Et ils faisaient des recrues. Ils étaient nettement plus nombreux maintenant que les quelques cœurs vaillants du début. Le gouvernement de la Ville, sans prendre une part active à l’entreprise, était assez bienveillant pour n’opposer aucun obstacle.

A l’horizon, sur sa droite – à l’est, comme l’indiquait la position du soleil –, Baley apercevait les nombreuses coupoles de la Ville, hérissées de flèches, renfermant tout ce qui rendait la vie digne d’être vécue. Il voyait aussi un petit point encore trop éloigné pour être nettement distingué.

A sa façon de se déplacer, et à des indices trop subtils pour être décrits, Baley était certain que c’était un robot mais cela ne l’étonnait pas. La surface de la Terre, en dehors des Villes, était le domaine des robots, pas des êtres humains à part les rares, comme lui-même, qui rêvaient des étoiles.

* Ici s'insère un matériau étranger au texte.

Lemma host_complete_flat hk m : flat hk m -> plain_keys m -> host_complete hk = Some (complete m).
Proof.
  intros Hf Hp. unfold host_complete, complete. change (bytes "disabled") with disabled_key.
  assert (valid_key (bytes "name")) as Hv by (unfold valid_key, char; by repeat constructor).
  assert (forall k, bool_decide (is_Some (child hk k)) = bool_decide (is_Some (m !! k))) as Hc.
  { intros k. apply bool_decide_ext. destruct (m !! k) as [v|] eqn:E.
    - destruct (flat_Some _ _ _ _ Hf E) as (c & -> & _). split; eauto.
    - by rewrite (flat_None _ _ _ Hf E). }
  rewrite !(flat_get hk m) by (done || apply disabled_valid || apply disabled_dotless || (by apply plain_star) || by apply (bool_decide_unpack _)).
  cbn [mbind option_bind]. by rewrite !Hc.
Qed.
Section Host.
Context (yajl : list Z -> list event * option (list Z)) (host appl : list Z).
Context (Hhost : 46 ∉ host) (Happl : 46 ∉ appl) (Hhs : host ≠ star_key) (Has : appl ≠ star_key).

(** A configuration gives the values of its sections and keeps only whether the host is
    disabled; the answer is whether the values changed. *)
Lemma parse_config_flat value n d hk old :
  config_tree yajl value = Some (Some (Some n)) -> config_rep n d -> plain_keys (merged_values host appl d) ->
  flat hk old -> plain_keys old ->
  exists hk', parse_config_value yajl value (Some host) (Some appl) hk =
      Some (bool_decide (configure (merged_values host appl d) old ≠ old), hk') /\
    flat hk' (configure (merged_values host appl d) old) /\ n_key hk' = n_key hk.
Proof.
  intros Hc Hr Hp Hf Ho. unfold parse_config_value. change (bytes "disabled") with disabled_key. rewrite Hc. cbn [mbind option_bind].
  destruct (config_merged n d host appl) as (root & -> & Hm); [done..|]. set (M := merged_values host appl d) in *. cbn [mbind option_bind].
  assert (exists n, bconf_merge (Some hk) root = Some (bool_decide (M ∪ old ≠ old), n) /\ flat n (M ∪ old) /\ n_key n = n_key hk) as (n1 & -> & H1 & K1).
  { destruct root as [root|]; [by apply flat_merge|]. exists hk.
    assert (M = ∅) as -> by (rewrite <- (flat_values _ _ Hm); done). rewrite (left_id_L ∅ (∪)), bool_decide_false by (by intros []). done. }
  cbn [mbind option_bind]. destruct (flat_add_data root M disabled_key [] Hm disabled_valid disabled_dotless) as (f & -> & Hff & _).
  cbn [mbind option_bind]. destruct (flat_filter n1 (M ∪ old) f (<[disabled_key := []]> M)) as (r & n2 & -> & H2 & K2 & Hg); [done|done|by apply plain_union|..].
  { rewrite lookup_insert_ne by done. by apply plain_star. }
  rewrite configure_filter in H2, Hg. cbn [mbind option_bind]. exists n2. split; [|split; [done|simpl; congruence]].
  by rewrite configure_changed.
Qed.

Lemma config_unread value hk : config_tree yajl value = Some None -> parse_config_value yajl value (Some host) (Some appl) hk = Some (false, hk).
Proof. intros H. unfold parse_config_value. by rewrite H. Qed.

End Host.

(** * The hosts of a service *)

Abbreviation hosts := (gmap (list Z) values).

Record host_nodes (h : bconf_node) (H : hosts) : Prop := {
  hn_ok : node_ok h;
  hn_list : is_list h = true;
  hn_child k : match H !! k with
    | Some m => plain_keys m /\ exists s, child h k = Some s /\ flat s m
    | None => child h k = None
    end
}.

(** A tree that has nothing but hosts. *)
Record hosts_rep (n : bconf_node) (H : hosts) : Prop := {
  hr_ok : node_ok n;
  hr_list : is_list n = true;
  hr_only k : k ≠ bytes "host" -> child n k = None;
  hr_hosts : host_nodes (default (new_node (bytes "host")) (child n (bytes "host"))) H
}.

Lemma host_nodes_new k : host_nodes (new_node k) ∅.
Proof. split; [apply new_node_ok|done|]. intros k'. by rewrite lookup_empty. Qed.

Lemma hosts_rep_new : hosts_rep (root_or_new None) ∅.
Proof. split; [apply new_node_ok|done|done|apply host_nodes_new]. Qed.

(** One step down a path, and what is stored there. *)
Lemma lookup_addv_down {R} (f : bconf_node -> option (R * bconf_node)) n k path r c' :
  node_ok n -> is_list n = true -> valid_key k ->
  bconf_lookup_addv (default (new_node k) (child n k)) path f = Some (Added (r, c')) -> n_key c' = k -> node_ok c' ->
  exists n', bconf_lookup_addv n (k :: path) f = Some (Added (r, n')) /\ node_ok n' /\ is_list n' = true /\ n_key n' = n_key n /\
    forall k', child n' k' = if decide (k' = k) then Some c' else child n k'.
Proof.
  intros Hok Hl Hk Hc Hkc Hokc. destruct (bconf_get_node_spec n k Hok Hl Hk) as (i & n1 & c & Hget & Hi & -> & _ & _ & Ht & Hn1 & Hset).
  cbn [bconf_lookup_addv]. rewrite Hget. cbn [mbind option_bind]. rewrite Hi. cbn [mbind option_bind]. rewrite Hc. cbn [mbind option_bind].
  destruct (Hset c' Hkc Hokc) as [Hok' Hch]. eexists. split; [done|]. split; [done|]. split; [unfold is_list; simpl; by rewrite Ht|]. done.
Qed.

Lemma child_key n k : n_key (default (new_node k) (child n k)) = k.
Proof. destruct (child n k) as [c|] eqn:E; [|done]. by apply child_Some in E as (i & _ & <-). Qed.

Lemma host_valid : valid_key (bytes "host").
Proof. unfold valid_key, char. by repeat constructor. Qed.

(** What is done at the node of all hosts. *)
Lemma at_hosts {R} (f : bconf_node -> option (R * bconf_node)) n H path r c' H' :
  hosts_rep n H -> bconf_lookup_addv (default (new_node (bytes "host")) (child n (bytes "host"))) path f = Some (Added (r, c')) ->
  n_key c' = bytes "host" -> host_nodes c' H' ->
  exists n', bconf_lookup_addv n (bytes "host" :: path) f = Some (Added (r, n')) /\ hosts_rep n' H'.
Proof.
  intros Hn Hc Hk Hc'. destruct (lookup_addv_down f n (bytes "host") path r c') as (n' & E & Hok & Hl & _ & Hch); [apply Hn|apply Hn|apply host_valid|done|done|apply Hc'|].
  exists n'. split; [done|]. split; [done|done| |].
  - intros k Hne. rewrite Hch, decide_False by done. by apply Hn.
  - by rewrite Hch, decide_True.
Qed.
(** * go-sdk: jobkit management server, r2 request options, assert helpers

    A shallow embedding of the parts of the repository that the
    specification talks about:

    - [jobkit]: the HTTP management surface of the job manager
      (jobkit/managent_server.go), the jobkit configuration and the
      dashboard template;
    - [cron]: the job manager the management surface drives.  Its source
      is not part of the files at hand, so it is modelled from the
      specification;
    - [r2]: the [TLSClientConfig] request option, over an explicit heap;
    - [assert]: the assertion logic ([areEqual], [getLength], ...), over
      an abstract [reflect] package.

    Go's mutable objects are modelled by explicit state passing. *)

From stdpp Require Import gmap strings list sorting pretty.
From Stdlib Require Import ZArith.

Local Open Scope string_scope.
Local Open Scope Z_scope.

(** ** A small state monad *)

Definition M (S A : Type) : Type := S -> A * S.

Definition ret {S A} (a : A) : M S A := fun s => (a, s).

Definition bind {S A B} (c : M S A) (k : A -> M S B) : M S B :=
  fun s => let '(a, s') := c s in k a s'.

Notation "'do' x <- c ; k" := (bind c (fun x => k))
  (at level 10, x name, c at level 100, k at level 200).
Notation "'do' ' p <- c ; k" := (bind c (fun x => match x with p => k end))
  (at level 10, p pattern, c at level 100, k at level 200).
(* ===================================================================== *)
(** * Part IV: the other vector functions of geometry.c *)
(* ===================================================================== *)

(** ** The zero test *)

(** A valid binary32 number has at most 24 digits and an exponent between
    those of the smallest subnormal and of the largest finite number. *)
Lemma valid_binary32_range (s : bool) (m : positive) (e : Z) :
  valid_binary prec32 emax32 (S754_finite s m e) = true ->
  -148 <= e + Zdigits2 (Zpos m) <= 128.
Proof.
  cbn [valid_binary]. unfold bounded, canonical_mantissa, fexp, SpecFloat.emin.
  intros H. apply andb_prop in H as [H1 H2].
  apply Z.eqb_eq in H1. apply Z.leb_le in H2.
  change (Zpos (digits2_pos m)) with (Zdigits2 (Zpos m)) in H1.
  pose proof (Zdigits2_pos (Zpos m) ltac:(lia)).
  unfold prec32, emax32 in *. lia.
Qed.

Lemma fne_zero_valid (x : GLfloat) :
  valid_binary prec32 emax32 x = true -> fne_zero x = negb (is_zero x).
Proof.
  destruct x as [s|s| |s m e]; try done; intros Hv.
  - by destruct s.
  - pose proof (valid_binary32_range s m e Hv) as Hr.
    unfold fne_zero. cbn [double_of_float is_zero negb].
    destruct (binary_round_normal prec64 emax64 prec64_pos s m e)
      as (m' & e' & -> & _); [range_tac | range_tac |].
    by destruct s.
Qed.

(** X13.  On valid binary32 components [geometry_is_zero_vector] returns 1
    exactly when the three components are zeros of either sign (a NaN is not
    zero), and every vector it accepts is one that
    [geometry_normalize_vector] turns into three NaNs. *)
Theorem geometry_is_zero_vector_spec (v : vector_3d) :
  valid_binary prec32 emax32 (c0 v) = true ->
  valid_binary prec32 emax32 (c1 v) = true ->
  valid_binary prec32 emax32 (c2 v) = true ->
  geometry_is_zero_vector v = is_zero (c0 v) && is_zero (c1 v) && is_zero (c2 v) /\
  (geometry_is_zero_vector v = true -> geometry_normalize_vector v = nan_vector).
Proof.
  intros H0 H1 H2.
  assert (Heq : geometry_is_zero_vector v =
                is_zero (c0 v) && is_zero (c1 v) && is_zero (c2 v)).
  { unfold geometry_is_zero_vector. rewrite !fne_zero_valid by done.
    by destruct (is_zero (c0 v)), (is_zero (c1 v)), (is_zero (c2 v)). }
  split; [done|]. rewrite Heq. destruct v as [x y z]. cbn [c0 c1 c2].
  destruct x as [[]| | |], y as [[]| | |], z as [[]| | |]; try done.
Qed.

Lemma geometry_is_zero_vector_spec_witness :
  geometry_is_zero_vector {| c0 := f0; c1 := S754_zero true; c2 := f0 |} = true.
Proof.
  apply (geometry_is_zero_vector_spec {| c0 := f0; c1 := S754_zero true; c2 := f0 |});
    reflexivity.
Defined.

(** ** The cross product *)

Lemma SFmul_comm (prec emax : Z) (x y : spec_float) :
  SFmul prec emax x y = SFmul prec emax y x.
Proof.
  destruct x as [sx|sx| |sx mx ex], y as [sy|sy| |sy my ey]; cbn [SFmul];
    rewrite ?(xorb_comm sy sx); try reflexivity.
  by rewrite (Pos.mul_comm my mx), (Z.add_comm ey ex).
Qed.

Lemma binary_round_aux_opp (prec emax : Z) (s : bool) (m e : Z) (l : location) :
  binary_round_aux prec emax (negb s) m e l =
  SFopp (binary_round_aux prec emax s m e l).
Proof.
  unfold binary_round_aux.
  destruct (shr_fexp prec emax m e l) as [mrs1 e1].
  destruct (shr_fexp prec emax _ e1 loc_Exact) as [mrs2 e2].
  destruct (shr_m mrs2); try reflexivity.
  destruct (e2 <=? emax - prec); reflexivity.
Qed.

Lemma SFopp_involutive (x : spec_float) : SFopp (SFopp x) = x.
Proof. destruct x; cbn [SFopp]; by rewrite ?negb_involutive. Qed.

Lemma binary_normalize_opp (prec emax m e : Z) :
  m <> 0 ->
  binary_normalize prec emax (- m) e false =
  SFopp (binary_normalize prec emax m e false).
Proof.
  intros Hm. destruct m as [|p|p]; try done.
  - change (- Z.pos p) with (Z.neg p). cbn [binary_normalize].
    unfold binary_round. destruct (shl_align p e _) as [mz ez].
    apply (binary_round_aux_opp prec emax false).
  - change (- Z.neg p) with (Z.pos p). cbn [binary_normalize].
    unfold binary_round. destruct (shl_align p e _) as [mz ez].
    by rewrite (binary_round_aux_opp prec emax false), SFopp_involutive.
Qed.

Automatiquement, il ramena son regard vers les rêveurs d’étoiles et ses yeux allèrent de l’un à l’autre. Il pouvait identifier et nommer chacun d’eux. Tous travaillaient, tous apprenaient comment supporter l’Extérieur et…

Il fronça les sourcils et marmonna :

— Où est Bentley ?

Et une autre voix, quelque peu hésitante, exubérante, se fit entendre derrière lui :

— Je suis là, papa.

Baley sursauta et se retourna vivement.

— Ne fais pas ça, Ben !

— Qu’est-ce que j’ai fait ?

— Tu arrives comme ça en douce. C’est déjà assez difficile de conserver son équilibre dans l’Extérieur, sans avoir encore à craindre des surprises.

— Je ne cherchais pas à te surprendre. Ce n’est pas commode de marcher dans l’herbe en faisant du bruit. On n’y peut rien. Mais tu ne crois pas que tu devrais rentrer, papa ? Ça fait deux heures que tu es sorti et il me semble que ça suffit.